[Items listed in a dataset]
(* ===== verification/Stringer.v ===== *)
(** The strings of PDUs in logs ([src/internal/pdu/stringer.go]). *)
From S2P Require Import Prelude Errors Bhs PduTactics PduInitiator PduTarget Pdu Text Fmt.
#[local] Open Scope string_scope.
#[local] Open Scope list_scope.
#[local] Open Scope Z_scope.

(** ** The methods *)

(** [truncHex(b, maxBytes)] *)
Definition truncHex (b : bytes) (maxBytes : nat) : bytes :=
  let b := if Nat.ltb maxBytes (length b) then take maxBytes b else b in
  concat (imap (fun i v => (if Nat.ltb 0 i then [58] else []) ++ zero_padded 2 (format_hex false 16 v)) b).

(** What a method hands to [fmt.Sprintf] *)
Definition call : Type := string * list arg.

Definition NOPOut_String (p : NOPOut) : call :=
  ("NOPOut{ITT:0x%08x TTT:0x%08x CmdSN:%d}",
   [Int (InitiatorTaskTag (NOPOut_Hdr p)); Int (NOPOut_TargetTransferTag p); Int (NOPOut_CmdSN p)]).
Definition SCSICommand_String (p : SCSICommand) : call :=
  ("SCSICommand{ITT:0x%08x CmdSN:%d R:%t W:%t CDB:%s}",
   [Int (InitiatorTaskTag (SCSICommand_Hdr p)); Int (SCSICommand_CmdSN p); Bool (SCSICommand_Read p);
    Bool (SCSICommand_Write p); Str (truncHex (SCSICommand_CDB p) 8)]).
Definition TaskMgmtReq_String (p : TaskMgmtReq) : call :=
  ("TaskMgmtReq{ITT:0x%08x Function:%d RefTaskTag:0x%08x CmdSN:%d}",
   [Int (InitiatorTaskTag (TaskMgmtReq_Hdr p)); Int (TaskMgmtReq_Function p);
    Int (TaskMgmtReq_ReferencedTaskTag p); Int (TaskMgmtReq_CmdSN p)]).
Definition LoginReq_String (p : LoginReq) : call :=
  ("LoginReq{ITT:0x%08x CSG:%d NSG:%d T:%t CmdSN:%d}",
   [Int (InitiatorTaskTag (LoginReq_Hdr p)); Int (LoginReq_CSG p); Int (LoginReq_NSG p);
    Bool (LoginReq_Transit p); Int (LoginReq_CmdSN p)]).
Definition TextReq_String (p : TextReq) : call :=
  ("TextReq{ITT:0x%08x C:%t CmdSN:%d}",
   [Int (InitiatorTaskTag (TextReq_Hdr p)); Bool (TextReq_Continue p); Int (TextReq_CmdSN p)]).
Definition DataOut_String (p : DataOut) : call :=
  ("DataOut{ITT:0x%08x TTT:0x%08x DataSN:%d Offset:%d Len:%d}",
   [Int (InitiatorTaskTag (DataOut_Hdr p)); Int (DataOut_TargetTransferTag p); Int (DataOut_DataSN p);
    Int (DataOut_BufferOffset p); Int (Z.of_nat (length (DataOut_Data p)))]).
Definition LogoutReq_String (p : LogoutReq) : call :=
  ("LogoutReq{ITT:0x%08x Reason:%d CmdSN:%d}",
   [Int (InitiatorTaskTag (LogoutReq_Hdr p)); Int (LogoutReq_ReasonCode p); Int (LogoutReq_CmdSN p)]).
Definition SNACKReq_String (p : SNACKReq) : call :=
  ("SNACKReq{ITT:0x%08x Type:%d BegRun:%d RunLength:%d}",
   [Int (InitiatorTaskTag (SNACKReq_Hdr p)); Int (SNACKReq_Type_ p); Int (SNACKReq_BegRun p);
    Int (SNACKReq_RunLength p)]).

DIRECTIONS FOR THIS TASK:
An exact transcription of all the records is needed.

YOUR SOLUTION:
(* ===== verification/Stringer.v ===== *)
(** The strings of PDUs in logs ([src/internal/pdu/stringer.go]). *)
From S2P Require Import Prelude Errors Bhs PduTactics PduInitiator PduTarget Pdu Text Fmt.
#[local] Open Scope string_scope.
#[local] Open Scope list_scope.
#[local] Open Scope Z_scope.

(** ** The methods *)

(** [truncHex(b, maxBytes)] *)
Definition truncHex (b : bytes) (maxBytes : nat) : bytes :=
  let b := if Nat.ltb maxBytes (length b) then take maxBytes b else b in
  concat (imap (fun i v => (if Nat.ltb 0 i then [58] else []) ++ zero_padded 2 (format_hex false 16 v)) b).

(** What a method hands to [fmt.Sprintf] *)
Definition call : Type := string * list arg.

Definition NOPOut_String (p : NOPOut) : call :=
  ("NOPOut{ITT:0x%08x TTT:0x%08x CmdSN:%d}",
   [Int (InitiatorTaskTag (NOPOut_Hdr p)); Int (NOPOut_TargetTransferTag p); Int (NOPOut_CmdSN p)]).
Definition SCSICommand_String (p : SCSICommand) : call :=
  ("SCSICommand{ITT:0x%08x CmdSN:%d R:%t W:%t CDB:%s}",
   [Int (InitiatorTaskTag (SCSICommand_Hdr p)); Int (SCSICommand_CmdSN p); Bool (SCSICommand_Read p);
    Bool (SCSICommand_Write p); Str (truncHex (SCSICommand_CDB p) 8)]).
Definition TaskMgmtReq_String (p : TaskMgmtReq) : call :=
  ("TaskMgmtReq{ITT:0x%08x Function:%d RefTaskTag:0x%08x CmdSN:%d}",
   [Int (InitiatorTaskTag (TaskMgmtReq_Hdr p)); Int (TaskMgmtReq_Function p);
    Int (TaskMgmtReq_ReferencedTaskTag p); Int (TaskMgmtReq_CmdSN p)]).
Definition LoginReq_String (p : LoginReq) : call :=
  ("LoginReq{ITT:0x%08x CSG:%d NSG:%d T:%t CmdSN:%d}",
   [Int (InitiatorTaskTag (LoginReq_Hdr p)); Int (LoginReq_CSG p); Int (LoginReq_NSG p);
    Bool (LoginReq_Transit p); Int (LoginReq_CmdSN p)]).
Definition TextReq_String (p : TextReq) : call :=
  ("TextReq{ITT:0x%08x C:%t CmdSN:%d}",
   [Int (InitiatorTaskTag (TextReq_Hdr p)); Bool (TextReq_Continue p); Int (TextReq_CmdSN p)]).
Definition DataOut_String (p : DataOut) : call :=
  ("DataOut{ITT:0x%08x TTT:0x%08x DataSN:%d Offset:%d Len:%d}",
   [Int (InitiatorTaskTag (DataOut_Hdr p)); Int (DataOut_TargetTransferTag p); Int (DataOut_DataSN p);
    Int (DataOut_BufferOffset p); Int (Z.of_nat (length (DataOut_Data p)))]).
Definition LogoutReq_String (p : LogoutReq) : call :=
  ("LogoutReq{ITT:0x%08x Reason:%d CmdSN:%d}",
   [Int (InitiatorTaskTag (LogoutReq_Hdr p)); Int (LogoutReq_ReasonCode p); Int (LogoutReq_CmdSN p)]).
Definition SNACKReq_String (p : SNACKReq) : call :=
  ("SNACKReq{ITT:0x%08x Type:%d BegRun:%d RunLength:%d}",
   [Int (InitiatorTaskTag (SNACKReq_Hdr p)); Int (SNACKReq_Type_ p); Int (SNACKReq_BegRun p);
    Int (SNACKReq_RunLength p)]).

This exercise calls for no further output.